À Paris, six équipes se sont disputées les deux dernières places du Top 8 de l'Overwatch World Cup. Favorite avec le Royaume-Uni, la France a dû livrer ses deux ultimes matchs. Retour sur la compétition.

Près de 2 500 personnes se sont réunies le 23 septembre 2018 pour assister à la finale de la quatrième phase des qualifications pour le Top 8 de l’Overwatch World Cup 2018 (OWWC).

L’enjeu était de taille, l’équipe de France devait affronter cinq pays pour s’assurer une place à la Blizzcon 2018 comme elle l’a fait l’an dernier, sous les cris d’un public en délire.
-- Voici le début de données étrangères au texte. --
Lemma per_district_caps_respected_witness :
  exists o : Output,
    run_script stable_sort_desc (checking_solver demo_allocation) df_demo
      = Ok o /\
    length (Police_Allocated o) = length df_demo /\
    length (Awareness_Campaigns o) = length df_demo /\
    Forall (fun p => 0 <= p <= 50) (Police_Allocated o) /\
    Forall (fun a => 0 <= a <= 40) (Awareness_Campaigns o).
Proof.
  eapply per_district_caps_respected.
  - apply checking_solver_spec.
  - vm_compute. reflexivity.
  - vm_compute. reflexivity.
Defined.

Lemma exempt_district_allocation_witness :
  exists o : Output,
    run_script stable_sort_desc (checking_solver demo_allocation) df_demo
      = Ok o /\
    40 <= nth 1 (Police_Allocated o) 0 <= 50 /\
    30 <= nth 1 (Awareness_Campaigns o) 0 <= 40.
Proof.
  eapply exempt_district_allocation.
  - apply checking_solver_spec.
  - vm_compute. reflexivity.
  - vm_compute. reflexivity.
  - vm_compute. reflexivity.
Defined.

Lemma budget_used_at_least_witness :
  exists o : Output,
    run_script stable_sort_desc (checking_solver demo_allocation) df_demo
      = Ok o /\
    40 <= Series_sum (Police_Allocated o) /\
    30 <= Series_sum (Awareness_Campaigns o) /\
    260 <= total_budget_used o.
Proof.
  eapply budget_used_at_least.
  - apply checking_solver_spec.
  - vm_compute. reflexivity.
  - vm_compute. reflexivity.
Defined.

(** ** The problem the builder leaves *)

Lemma minimal_allocation_bounds (pr : list nat) (j : nat) (i : nat) :
  0 <= minimal_allocation pr j (x i)
    <= (if Nat.eqb i j then 40 else 0)
       + (if existsb (Nat.eqb i) pr then 1 else 0) /\
  0 <= minimal_allocation pr j (z i) <= (if Nat.eqb i j then 30 else 0).
Proof.
  unfold minimal_allocation. simpl.
  destruct (Nat.eqb i j), (existsb (Nat.eqb i) pr); lia.
Qed.

Lemma minimal_allocation_nonneg (pr : list nat) (j : nat) (v : LpVariable) :
  0 <= minimal_allocation pr j v.
Proof.
  unfold minimal_allocation.
  destruct (family v), (Nat.eqb (key v) j),
    (existsb (Nat.eqb (key v)) pr); lia.
Qed.

(** A label occurs at most once in a list without repetition. *)
Lemma sum_indicator_le (l : list nat) (a : nat) (c : Z) :
  NoDup l -> 0 <= c ->
  0 <= Series_sum (map (fun i => if Nat.eqb i a then c else 0) l) <= c.
Proof.
  unfold Series_sum. intros Hnd Hc.
  induction Hnd as [|b l Hb Hnd IH]; simpl; [lia |].
  destruct (Nat.eqb_spec b a) as [-> | Hne]; [| lia].
  assert (E : fold_right Z.add 0
                (map (fun i => if Nat.eqb i a then c else 0) l) = 0).
  { clear IH Hnd. induction l as [|d l IH]; [reflexivity |]. simpl.
    destruct (Nat.eqb_spec d a) as [-> | _].
    - exfalso. apply Hb. now left.
    - rewrite IH; [reflexivity |]. intros H. apply Hb. now right. }
  lia.
Qed.

Lemma sum_members_le (l pr : list nat) :
  NoDup l ->
  0 <= Series_sum (map (fun i => if existsb (Nat.eqb i) pr then 1 else 0) l)
    <= Z.of_nat (length pr).
Proof.
  intros Hnd. induction pr as [|a pr IH].
  - unfold Series_sum. simpl.
    assert (E : fold_right Z.add 0 (map (fun _ : nat => 0) l) = 0)
      by (clear Hnd; induction l as [|d l IHl]; simpl; lia).
    rewrite E. lia.
  - pose proof (sum_indicator_le l a 1 Hnd ltac:(lia)) as Ha.
    assert (Hle : forall l',
      0 <= Series_sum
             (map (fun i => if Nat.eqb i a || existsb (Nat.eqb i) pr
                            then 1 else 0) l')
        <= Series_sum (map (fun i => if Nat.eqb i a then 1 else 0) l')
           + Series_sum
               (map (fun i => if existsb (Nat.eqb i) pr then 1 else 0) l')).
    { unfold Series_sum. induction l' as [|d l' IHl];
        cbn [map fold_right]; [lia |].
      destruct (Nat.eqb d a), (existsb (Nat.eqb d) pr); cbn [orb]; lia. }
    specialize (Hle l). cbn [existsb].
    change (length (a :: pr)) with (S (length pr)). lia.
Qed.

Lemma Series_sum_le (f g : nat -> Z) (l : list nat) :
  (forall i, f i <= g i) ->
  Series_sum (map f l) <= Series_sum (map g l).
Proof.
  intros H. unfold Series_sum. induction l as [|i l IH]; simpl; [lia |].
  specialize (H i). lia.
Qed.

Lemma Series_sum_plus (f g : nat -> Z) (l : list nat) :
  Series_sum (map (fun i => f i + g i) l)
  = Series_sum (map f l) + Series_sum (map g l).
Proof.
  unfold Series_sum. induction l as [|i l IH]; simpl; lia.
Qed.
Le challenge a été remporté et j’ai eu la chance de suivre cette performance en direct. Retour sur un week-end survolté.

Des fans de l’équipe de France // Source : Fleur Labrunie / Numerama

La France et le Royaume-Uni, grands favoris

C’est la première fois que la France accueille une partie de l’OWWC. Plus largement, c’est la première fois que la France donne autant de moyens pour organiser une compétition esport. Les tickets ont été vendus en seulement quelques minutes lorsqu’ils ont été mis en vente fin juillet.
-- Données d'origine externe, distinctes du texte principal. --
Lemma second_cycle_is_fresh_witness :
  posted (snd (main_loop demo_secrets (answers ok_body) demo_error
                 {[ 1 := stale INITIAL ]}
                 (cycle label_message (message_from 1 "a") (message_from 1 "b")
                        (message_from 1 "c")
                  ++ cycle label_message (message_from 1 "d") (message_from 1 "e")
                           (message_from 1 "f"))))
  = [ cycle_form demo_secrets (answers ok_body) demo_error
        (message_from 1 "a") (message_from 1 "b") (message_from 1 "c");
      cycle_form demo_secrets (answers ok_body) demo_error
        (message_from 1 "d") (message_from 1 "e") (message_from 1 "f") ].
Proof.
  assert (N : forall t, Strings.TrimSpace t <> "/start" ->
                        ~ is_start_command (message_from 1 t)) by (intros t H; exact H).
  refine (proj1 (second_cycle_is_fresh demo_secrets (answers ok_body) demo_error
                   {[ 1 := stale INITIAL ]}
                   label_message (message_from 1 "a") (message_from 1 "b")
                   (message_from 1 "c")
                   label_message (message_from 1 "d") (message_from 1 "e")
                   (message_from 1 "f") (stale INITIAL) 1 _ eq_refl eq_refl eq_refl eq_refl _)).
  - repeat constructor.
  - repeat (constructor; [apply N; vm_compute; discriminate |]). constructor.
Defined.

Lemma loop_keeps_trimmed_witness :
  trimmed_states ∅
  /\ Forall trimmed_form
       (posted (snd (main_loop demo_secrets (answers ok_body) demo_error ∅
                       (message_update (message_from 1 "/start") :: padded_cycle)))).
Proof.
  assert (T : trimmed_states ∅) by apply map_Forall_empty.
  split; [exact T |].
  exact (proj2 (loop_keeps_trimmed demo_secrets (answers ok_body) demo_error ∅
                  (message_update (message_from 1 "/start") :: padded_cycle) T)).
Defined.

(** X8. Every record the loop ever holds is in one of the four phases:
    started with no record, after any sequence of updates the [State] of
    every record is one of [initial], [await_subject], [await_body] and
    [await_sender], so the dispatch on the phase never falls through. *)
Theorem records_hold_phases (secrets : Secrets)
    (PostForm : string -> gmap string (list string) -> string + string)
    (decode_error : string -> string) (updates : list Update) (uid : Z) (st : UserState) :
  fst (main_loop secrets PostForm decode_error ∅ updates) !! uid = Some st ->
  State st = "initial" \/ State st = "await_subject" \/ State st = "await_body"
  \/ State st = "await_sender".
Proof.
  intros H.
  assert (V : valid_states (fst (main_loop secrets PostForm decode_error ∅ updates)))
    by (apply main_loop_valid, map_Forall_empty).
  exact (V uid st H).
Qed.

Lemma records_hold_phases_witness :
  fst (main_loop demo_secrets (answers ok_body) demo_error ∅
         [message_update (message_from 1 "/start"); message_update label_message;
          message_update (message_from 1 "Hello")]) !! 1
  = Some {| State := "await_body"; Subject := "Hello"; Body := ""; SenderName := "" |}
  /\ ("await_body" = "initial" \/ "await_body" = "await_subject"
      \/ "await_body" = "await_body" \/ "await_body" = "await_sender").
Proof.
  split; [reflexivity |].
  exact (records_hold_phases demo_secrets (answers ok_body) demo_error
           [message_update (message_from 1 "/start"); message_update label_message;
            message_update (message_from 1 "Hello")] 1
           {| State := "await_body"; Subject := "Hello"; Body := ""; SenderName := "" |}
           eq_refl).
Defined.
Samedi 22 septembre, je passe les portes de l’enceinte pour le deuxième jour de compétition et le public est très excité. La queue fait déjà plusieurs dizaines de mètres de long à 9h30 pour une ouverture des portes à 11h. L’attente est ponctuée par les acclamations de la foule à chaque passage d’un joueur ou d’un commentateur.

Il faut dire qu’il y a de quoi être enthousiaste. La veille, la France a ouvert le bal en affrontant les Pays-Bas. Ça a été une victoire écrasante côté français, les Bleus ont remporté les 4 manches sans trop de difficulté. Mais ce fut également leur seul match de la journée et le public est impatient que « le 6 » (surnom de l’équipe de France) remonte sur scène. D’autant plus que nous devons affronter l’Allemagne ce jour-là, un rival redouté d’après les dires de l’équipe.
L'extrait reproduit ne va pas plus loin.